Sunday, August 24, 2008

Sunday at the beach with Hi and Lois

In Hiandloisville, offshore drilling has begun.

What is happening to this comic strip?

[Hi and Lois, August 24, 2008.]

Related posts
Hi and Escher?
Returning from vacation with Hi and Lois
Vacationing with Hi and Lois

Saturday, August 23, 2008

The Springfield Daily Gazette

7:30 a.m. Leave the house. Buy water, an extra umbrella, fruit and oatmeal bars.

8:00 a.m. Drive to Springfield. Get lost (briefly) — a back road is involved. There is no simple and direct route to Springfield.

10:00 a.m. Arrive in Springfield. An instant parking space in a downtown lot! It's open to the public today, courtesy of Horace Mann Insurance. Why are there easy-to-find spaces? Where are all the people?

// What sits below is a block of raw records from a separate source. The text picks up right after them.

(** * MediaFlow proxy: translation of an MPD description into HLS

    A shallow embedding of [mediaflow_proxy/mpd_processor.py]:
    [process_manifest], [process_playlist], [process_segment], [build_hls]
    and [build_hls_playlist], together with the pieces of the Python
    runtime they rely on (insertion-ordered dictionaries, also as objects
    changed in place, truthiness, binary64 true division, [math.floor],
    [math.ceil], [max], the [.3f] format, [BytesIO]).  The master playlist
    is also read back as text, line by line and attribute by attribute. *)

From Stdlib Require Import ZArith List String Ascii Bool Lia.
From Stdlib Require Import Strings.Byte.
From Stdlib Require Import Numbers.DecimalString Floats.SpecFloat.
Import ListNotations.

#[local] Open Scope string_scope.
#[local] Open Scope Z_scope.

(** ** The Python runtime used by the module *)

Module Py.

(** Exceptions that the modelled code can raise. [Raised] stands for an
    exception coming out of an external collaborator. *)
Inductive exn : Type :=
| KeyError (key : string)
| OverflowError (msg : string)
| ValueError (msg : string)
| ZeroDivisionError
| HTTPException (status_code : Z) (detail : string)
| Raised (what : string).

Definition result (A : Type) : Type := (exn + A)%type.

Definition ok {A} (a : A) : result A := inr a.
Definition raise {A} (e : exn) : result A := inl e.

Definition rbind {A B} (m : result A) (k : A -> result B) : result B :=
  match m with
  | inl e => inl e
  | inr a => k a
  end.

(** [d[key]] on a key that may be missing. *)
Definition getitem {A} (key : string) (field : option A) : result A :=
  match field with
  | Some v => ok v
  | None => raise (KeyError key)
  end.

(** [d.get(key, default)]. *)
Definition get_or {A} (field : option A) (default : A) : A :=
  match field with
  | Some v => v
  | None => default
  end.

(** *** Truthiness *)

Definition truthy_str (s : option string) : bool :=
  match s with
  | Some (String _ _) => true
  | _ => false
  end.
(** * EarP: a voice-channel auto-moderation bot (src/index.js)

    The bot follows one designated member (AUTHORIZED_USER_ID) across voice
    channels, decodes that member's audio, estimates the loudness of every
    decoded frame and server-mutes the member when the estimate exceeds
    DECIBEL_THRESHOLD, at most once per MUTE_COOLDOWN milliseconds.

    The development is a shallow embedding of src/index.js:
    - JavaScript numbers that hold the loudness are exact reals extended with
      the IEEE special values (module [JS]); rounding is not modelled;
    - the three module-level variables [activeStreams], [lastMuteTime] and
      [isMonitoring] are fields of a record [World], which also carries what
      the handlers read from the voice library ([getVoiceConnection]) and the
      closures that [processAudio] creates;
    - every function and event handler is a computation in a state and
      trace monad: the trace lists the calls made on the outside world
      (console, streams, connections, the mute request, replies), each one
      together with the program state at the moment of the call. *)

From Stdlib Require Import Reals Lra ZArith String Ascii List.
From stdpp Require Import gmap strings list fin_maps.

Local Open Scope Z_scope.

(** ** JavaScript numbers *)

Module JS.

(** A number is a real, one of the two infinities, or NaN. Signed zeros
    and rounding are left out. *)
Inductive number : Type :=
| Fin (r : R)
| PosInf
| NegInf
| NaN.

Definition of_int (z : Z) : number := Fin (IZR z).

Definition is_finite (x : number) : Prop :=
  match x with Fin _ => True | _ => False end.

(** [x + y] *)
Definition add (x y : number) : number :=
  match x, y with
  | NaN, _ | _, NaN => NaN
  | Fin a, Fin b => Fin (a + b)
  | PosInf, NegInf | NegInf, PosInf => NaN
  | PosInf, _ | _, PosInf => PosInf
  | NegInf, _ | _, NegInf => NegInf
  end.

(** The sign of a real: [Lt], [Eq] or [Gt] as it compares with zero. *)
Definition sgn (r : R) : comparison :=
  if Rlt_dec r 0 then Lt else if Rlt_dec 0 r then Gt else Eq.

Definition inf_of (c : comparison) : number :=
  match c with Lt => NegInf | Gt => PosInf | Eq => NaN end.

Definition flip (c : comparison) : comparison := CompOpp c.

Definition sign_of (x : number) : option comparison :=
  match x with
  | Fin r => Some (sgn r)
  | PosInf => Some Gt
  | NegInf => Some Lt
  | NaN => None
  end.

Definition sign_mul (a b : comparison) : comparison :=
  match a, b with
  | Eq, _ | _, Eq => Eq
  | Gt, c => c
  | Lt, c => flip c
  end.

(** [x * y]: an infinity times zero is NaN. *)
Definition mul (x y : number) : number :=
  match x, y with
  | NaN, _ | _, NaN => NaN
  | Fin a, Fin b => Fin (a * b)
  | _, _ =>
      match sign_of x, sign_of y with
      | Some a, Some b => inf_of (sign_mul a b)
      | _, _ => NaN
      end
  end.

(** [x / y]: a finite non-zero number over zero is an infinity, and zero
    over zero is NaN; nothing is thrown. *)
Definition div (x y : number) : number :=
  match x, y with
  | NaN, _ | _, NaN => NaN
  | Fin a, Fin b =>
      match sgn b with
      | Eq => inf_of (sgn a)
      | _ => Fin (a / b)
      end
  | Fin _, _ => Fin 0
  | _, Fin b =>
      match sign_of x with
      | Some a => inf_of (sign_mul a (match sgn b with Eq => Gt | c => c end))
      | None => NaN
      end
  | _, _ => NaN
  end.

(** [Math.log10 x] *)
Definition log10 (x : number) : number :=
  match x with
  | Fin r =>
      match sgn r with
      | Lt => NaN
      | Eq => NegInf
      | Gt => Fin (ln r / ln 10)
      end
  | PosInf => PosInf
  | NegInf | NaN => NaN
  end.

(** [x > y]: false as soon as one side is NaN. *)
Definition gt (x y : number) : bool :=
  match x, y with
  | NaN, _ | _, NaN => false
  | Fin a, Fin b => if Rlt_dec b a then true else false
  | PosInf, PosInf | NegInf, _ => false
  | PosInf, _ => true
  | Fin _, NegInf => true
  | Fin _, PosInf => false
  end.

End JS.

(** ** The loudness estimator *)

(** [DECIBEL_THRESHOLD = 42.9] and [MUTE_COOLDOWN = 5000]. *)
Definition DECIBEL_THRESHOLD : JS.number := JS.Fin (429 / 10).
Definition MUTE_COOLDOWN : Z := 5000.

(** [calculateVolume(data)]: the loop adds [Math.abs(data[i])] to [sum] from
    the left, then [avg = sum / data.length] and the result is
    [20 * Math.log10(avg + 1)]. The elements of [data] are integers (the
    decoder hands over a buffer of integer samples). *)
Definition calculateVolume (data : list Z) : JS.number :=
  let sum := fold_left (fun sum x => JS.add sum (JS.of_int (Z.abs x))) data (JS.Fin 0) in
  let avg := JS.div sum (JS.of_int (Z.of_nat (length data))) in
  JS.mul (JS.Fin 20) (JS.log10 (JS.add avg (JS.Fin 1))).

(** The formula of the specification, on the reals:
    [20 * log10 (mean |sample_i| + 1)]. *)
Definition sum_abs (data : list Z) : R :=
  fold_right (fun x acc => (Rabs (IZR x) + acc)%R) 0%R data.

Definition mean_abs (data : list Z) : R :=
  (sum_abs data / INR (length data))%R.

Definition loudness_formula (data : list Z) : R :=
  (20 * (ln (mean_abs data + 1) / ln 10))%R.

(** A test on integers for "the loudness exceeds the threshold": with [s]
    the sum of the magnitudes and [n] the number of samples,
    [20 * log10 (s / n + 1) > 42.9] exactly when
    [(s + n) ^ 200 > 10 ^ 429 * n ^ 200]. *)
Definition sum_abs_Z (data : list Z) : Z :=
  fold_right (fun x acc => Z.abs x + acc) 0 data.

Definition loud_test (data : list Z) : bool :=
  let s := sum_abs_Z data in
  let n := Z.of_nat (length data) in
  (0 <? n) && (10 ^ 429 * n ^ 200 <? (s + n) ^ 200).

(** ** Platform objects *)

Local Open Scope string_scope.
Local Open Scope list_scope.

(** Identifiers of members, guilds and channels are strings. *)
Abbreviation UserId := string (only parsing).
Abbreviation GuildId := string (only parsing).
Abbreviation ChannelId := string (only parsing).

(** A stream handle names the audio stream that [receiver.subscribe] returns. *)
Abbreviation Handle := nat (only parsing).

Record Channel : Type := {
  channel_id : ChannelId;
  channel_name : string;
}.

(** A guild member as the handlers read it: [member.id],
    [member.displayName], [member.voice.serverMute] and
    [member.voice.channel]. *)
Record Member : Type := {
  member_id : UserId;
  displayName : string;
  serverMute : bool;
  voice_channel : option Channel;
}.

(** A guild: [guild.id], [guild.name], [guild.members.cache] (a collection
    keyed by member id), and whether [joinVoiceChannel] throws for it. *)
Record Guild : Type := {
  guild_id : GuildId;
  guild_name : string;
  members_cache : list Member;
  join_throws : bool;
}.

(** [guild.members.cache.get(userId)] *)
Definition cache_get (guild : Guild) (userId : UserId) : option Member :=
  find (fun m => bool_decide (member_id m = userId)) (members_cache guild).

(** [connection.receiver]: [subscribe] gives the audio stream of a member. *)
Record Receiver : Type := {
  subscribe : UserId -> Handle;
}.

10:05 a.m. An answer to the first question never materializes, but the people — many, many people — are already waiting in line, an astonishing line that already wraps around a city block and snakes back and down several other streets. (NPR later reports a crowd of 35,000.)

10:05 a.m.–11:00 a.m. Elaine and I stand in line. We talk with people around us, some from Chicago, some from Springfield. One of our cohort is a blues fan from way back. He and I begin to talk about Canned Heat and the Incident at Kickapoo Creek. The line is getting longer and longer. It moves a little now and then, into and away from shade. Vendors move past selling buttons, shirts, and towels (towels?) with Obama's likeness. None of these items are official campaign merchandise, which is available at a handful of white tents. (Hint: look for the union label.)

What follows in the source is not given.